While I believe the adjacent site (parcels 22 & 25) would be a better place for the stadium, that’s not my biggest concern. Downtown Providence has a parking problem already. Storing cars is a horrendously inefficient use of land, and downtown Providence, the core of our city, is overrun with surface lots and street-deadening garages. We should all be concerned by this PawSox news that it would result in acres and acres of new asphalt wasteland in a place that desperately deserves to be a welcoming environment to walk or bike in. Parking is necessary when you’re expecting lots of people to come to the place you’re building, but it is my hunch that plenty of parking already exists close to the proposed stadium site.

So, to that end, I went to Google Earth and started counting parking spaces. Parking that is within 800 feet of a destination is close by, within 1200 feet is a medium distance, and within 1600 feet is a long but tolerable walk. Of course, for some people 100 feet is a big barrier; that’s why handicap parking spaces & permits exist.

Parking in downtown Providence

All those lots total about 2800 spots within a short walk, 4050 within a medium walk, and 5100 spaces within a long-but-tolerable walk, plus four garages that I couldn’t find space counts for (plausibly 200-500 spaces on average). Let’s estimate that those four garages total 1000 spaces.

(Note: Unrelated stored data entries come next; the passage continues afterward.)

(** * A shallow embedding of [mingpt-demo/play_char.ipynb]

    The notebook defines one class, [CharDataset], and drives the minGPT
    model, trainer and sampler with it.  This development embeds the class
    (constructor, [__len__], [__getitem__]) together with the encoding and
    decoding expressions of the sampling cell, and proves the properties
    the specification states about them.  The model and the sampler are
    imported by the notebook from the [mingpt] package; they are described
    here by the architecture and the algorithm the specification gives for
    them. *)

From Stdlib Require Import ZArith NArith String Ascii Reals.
From stdpp Require Import sorting numbers list gmap.

Local Open Scope Z_scope.

(** ** Python values *)

(** A Python [str] is a sequence of Unicode code points; a character (a
    [str] of length one) is modelled by its code point, so that the order
    used by [sorted] is the order of [N]. *)
Definition char : Type := N.
Definition str : Type := list char.

(** String literals of the notebook, read as sequences of code points. *)
Definition str_of (s : string) : str :=
  map N_of_ascii (list_ascii_of_string s).

(** [len(l)]: Python integers are unbounded, hence [Z]. *)
Definition len {A} (l : list A) : Z := Z.of_nat (length l).

(** The exceptions the embedded code can raise: a dictionary subscript
    whose key is absent. *)
Inductive key : Type :=
  | KChar (c : char)
  | KInt (i : Z).

Inductive exn : Type :=
  | KeyError (k : key).

(** *** Slicing

    [l[lo:hi]] with step one.  A bound that is absent takes its default; a
    negative bound counts from the end; every bound is clamped to
    [0 .. len(l)].  No slice ever raises. *)
Definition slice_bound (n : Z) (default : Z) (o : option Z) : Z :=
  match o with
  | None => default
  | Some i => if i <? 0 then Z.max (i + n) 0 else Z.min i n
  end.

Definition slice {A} (l : list A) (lo hi : option Z) : list A :=
  let n := len l in
  let start := slice_bound n 0 lo in
  let stop := slice_bound n n hi in
  take (Z.to_nat (stop - start)) (drop (Z.to_nat start) l).

(** *** [set], [sorted], [enumerate] and dictionaries *)

(** [set(data)]. *)
Definition py_set (data : str) : gset char := list_to_set data.

(** [sorted(list(s))]: [list] enumerates the set in some order, [sorted]
    puts the result in ascending order of code points. *)
Definition sorted (l : list char) : list char := merge_sort N.le l.

(** [enumerate(l)], counting from [i]. *)
Fixpoint enumerate_from {A} (i : Z) (l : list A) : list (Z * A) :=
  match l with
  | [] => []
  | x :: l' => (i, x) :: enumerate_from (i + 1) l'
  end.

Definition enumerate {A} (l : list A) : list (Z * A) := enumerate_from 0 l.

(** A dictionary comprehension [{ k(it) : v(it) for it in items }] inserts
    its items in iteration order; a later item overwrites an earlier one
    on the same key. *)
Definition dict_from `{Countable K} {V I} (k : I → K) (v : I → V)
    (d : gmap K V) (items : list I) : gmap K V :=
  foldl (λ d it, <[k it := v it]> d) d items.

There are over 200 street segments within a short walk as well, totaling more than 10 miles of street length. Based on parking spaces 32 feet long and a GIS analysis of the width of those street segments, there is room for about 1400 spaces of on-street parking within a short walk of the proposed stadium location as well.

That means, all told, a reasonable estimate of existing parking close to the proposed stadium site is 7500 spaces including both on-street and off-street. Of course, many of these spaces are used for other purposes as well. And there is no guarantee that their owners would be willing to enter into shared-use agreements with the stadium ownership. However, the number is still twice the estimate cited in the ProJo last week for the number of parking spaces required to fill the stadium.

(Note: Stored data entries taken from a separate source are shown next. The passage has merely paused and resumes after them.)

Definition clock_start (provider : string) : Z := 1000.

Definition clock_settled (provider : string) : Z :=
  if String.eqb provider "openai" then 1050
  else if String.eqb provider "claude" then 1020
  else 91000.

Definition all_three : json :=
  JObject [("prompt", JString "hi");
           ("providers",
            JObject [("openai", JBool true);
                     ("claude", JBool true);
                     ("gemini", JBool true)])].

(** A string of [n] copies of a character. *)
Fixpoint replicate_char (n : nat) (c : ascii) : string :=
  match n with
  | O => EmptyString
  | S n => String c (replicate_char n c)
  end.

Definition big_content : string := replicate_char (Z.to_nat 150000) "x".

Definition big_attachment : json :=
  JObject [("name", JString "big.txt");
           ("type", JString "text/plain");
           ("size", JNumber (Int 150000));
           ("content", JString big_content)].

Definition big_request : json :=
  JObject [("prompt", JString "hi");
           ("providers",
            JObject [("openai", JBool true); ("gemini", JBool true)]);
           ("attachments", JArray [big_attachment])].

End Samples.


(** ** providers.js: the usage log *)

Module UsageLog.
Import Js.

Definition USAGE_LOG_MAX : nat := 100.

(** [while (usageLog.length > USAGE_LOG_MAX) usageLog.shift()] *)
Fixpoint shift_excess (usageLog : list json) : list json :=
  match usageLog with
  | [] => []
  | _ :: rest =>
      if (USAGE_LOG_MAX <? List.length usageLog)%nat then shift_excess rest
      else usageLog
  end.

(** [{ id: Date.now() + Math.random(), ts: Date.now(), ...entry }], given
    the two values read off the clock. *)
Definition enriched (id ts entry : json) : json :=
  spread (JObject [("id", id); ("ts", ts)]) entry.

(** [recordUsage(entry)]: the log after the call. *)
Definition recordUsage (id ts entry : json) (usageLog : list json)
  : list json :=
  shift_excess (usageLog ++ [enriched id ts entry]).

(** [getUsageLog()] *)
Definition getUsageLog (usageLog : list json) : list json :=
  reverse usageLog.

(** A run of calls [recordUsage(entry)], each with its clock values. *)
Definition record_all (calls : list (json * json * json))
    (usageLog : list json) : list json :=
  foldl (fun log c => recordUsage (fst (fst c)) (snd (fst c)) (snd c) log)
        usageLog calls.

For comparison: McCoy Stadium parking

There are actually fewer spaces in parking lots around McCoy stadium than around the proposed site in downtown Providence. Within a short walk of the main gate (mostly on-site) there are only about 860 spaces, a medium walk will get you to 1220, and within a 1600 ft long walk, there are about 2400 spaces available in parking lots.

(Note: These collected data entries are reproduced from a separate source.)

(** C7, amended. A request for a document id that the table does not hold
    gets the 404 answer "Document not found" exactly when the table answers
    the lookup; the table is then left as it was and the only request sent
    is the lookup: nothing is written. When the table does not answer the
    lookup, the answer is not 404: the error boundary sends the update of
    the status for the unknown id; if the table serves it, the answer is
    the 500 "Processing failed" and the table holds a new record for the
    id, made of the key and the status [failed]; if not, the exception
    leaves the handler and the table is left as it was. *)
Theorem unknown_document_not_found (JSON_parse : string -> option json)
    (env : Env) (event : APIGatewayProxyEvent) (w : World) (id : string) :
  requestedId JSON_parse event = Some id -> id <> "" ->
  table w !! id = None ->
  (ddb_up env (ddb_requests w) = true ->
   exists w',
     handler JSON_parse env event w = (Ok (failure 404 "Document not found"), w')
     /\ table w' = table w
     /\ log w' = log w ++ [GetItem (Some (JStr id))])
  /\ (ddb_up env (ddb_requests w) = false ->
      JSON_parse "{}" = Some (JObj []) ->
      exists out w',
        handler JSON_parse env event w = (out, w')
        /\ out <> Ok (failure 404 "Document not found")
        /\ log w'
           = log w ++ [GetItem (Some (JStr id));
                       ConsoleError "Processing error:" (ServiceException DynamoDB);
                       UpdateItem (Some (JStr id)) [("status", JStr "failed")]]
        /\ (if ddb_up env (S (ddb_requests w))
            then out = Ok (failure 500 "Processing failed")
                 /\ table w'
                    = <[id := <["status" := JStr "failed"]> {[ "id" := JStr id ]}]>
                        (table w)
            else out = Throw (ServiceException DynamoDB) /\ table w' = table w)).
Proof.
  intros Hid Hne Hnone.
  assert (process JSON_parse env event w
          = let sent :=
              {| table := table w; ddb_requests := S (ddb_requests w);
                 clock_reads := clock_reads w;
                 log := log w ++ [GetItem (Some (JStr id))] |} in
            if ddb_up env (ddb_requests w)
            then (Ok (failure 404 "Document not found"), sent)
            else (Throw (ServiceException DynamoDB), sent)) as Hprocess.
  { pose proof Hid as Hid'. unfold requestedId in Hid'.
    unfold process, parse, mbind, M_bind, lift.
    destruct (JSON_parse (string_or (event_body event) "{}")) as [p|]; [|discriminate].
    destruct (section p "documentId") as [[| | | id' | |]|] eqn:Hsec; try discriminate.
    injection Hid' as ->.
    assert (p <> JNull) as Hp by (intros ->; discriminate Hsec).
    cbn [mret M_ret]. rewrite js_prop_section, Hsec by done.
    rewrite truthy_string by done. cbn [negb]. rewrite GetCommand_run. cbn zeta.
    rewrite Hnone. destruct (ddb_up env (ddb_requests w)); reflexivity. }
  cbn zeta in Hprocess. split.
  - intros Hup. rewrite handler_unfold, Hprocess, Hup.
    eexists. split; [reflexivity|]. split; reflexivity.
  - intros Hup Hempty. rewrite handler_unfold, Hprocess, Hup.
    rewrite (markFailed_requested _ _ _ id) by done.
    rewrite UpdateCommand_run. cbn zeta. cbn [table ddb_requests clock_reads log record].
    rewrite <- !app_assoc. cbn [app]. unfold item_or_new. rewrite Hnone. cbn [default].
    destruct (ddb_up env (S (ddb_requests w))); eexists _, _;
      (split; [reflexivity|]); (split; [discriminate|]); split; try reflexivity;
      split; reflexivity.
Qed.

I don’t have the widths readily available for Pawtucket streets, so I assumed each street segment within 1600 feet of the stadium entrance was packed with cars along both sides of the street. Folks really love the PawSox. That would result in space for another 2400 cars, bringing the total parking capacity around McCoy stadium to about 5000 spaces.

In Conclusion

There’s a lot of parking in downtown Providence near the proposed stadium (7500 spaces by my count). It’s just also used for other things. I would encourage any owners of parking facilities downtown to contract with the stadium ownership for a shared-parking agreement. It would raise the economic tide for all of downtown.

The area around McCoy stadium, in contrast, has far fewer spaces; 5000 is a generous estimate. While the seas of asphalt around the stadium itself may be single-use (in other words, vacant and uninviting the rest of the time), about 4000 of those spaces are behind businesses, in hospital or school parking lots, or clogging both sides of residential streets with parked cars.

To look at it differently, McCoy Stadium has gotten along fine with no more than 1000 parking spaces on site. Any more than that (and perhaps any at all) built for a new stadium might be money better spent elsewhere.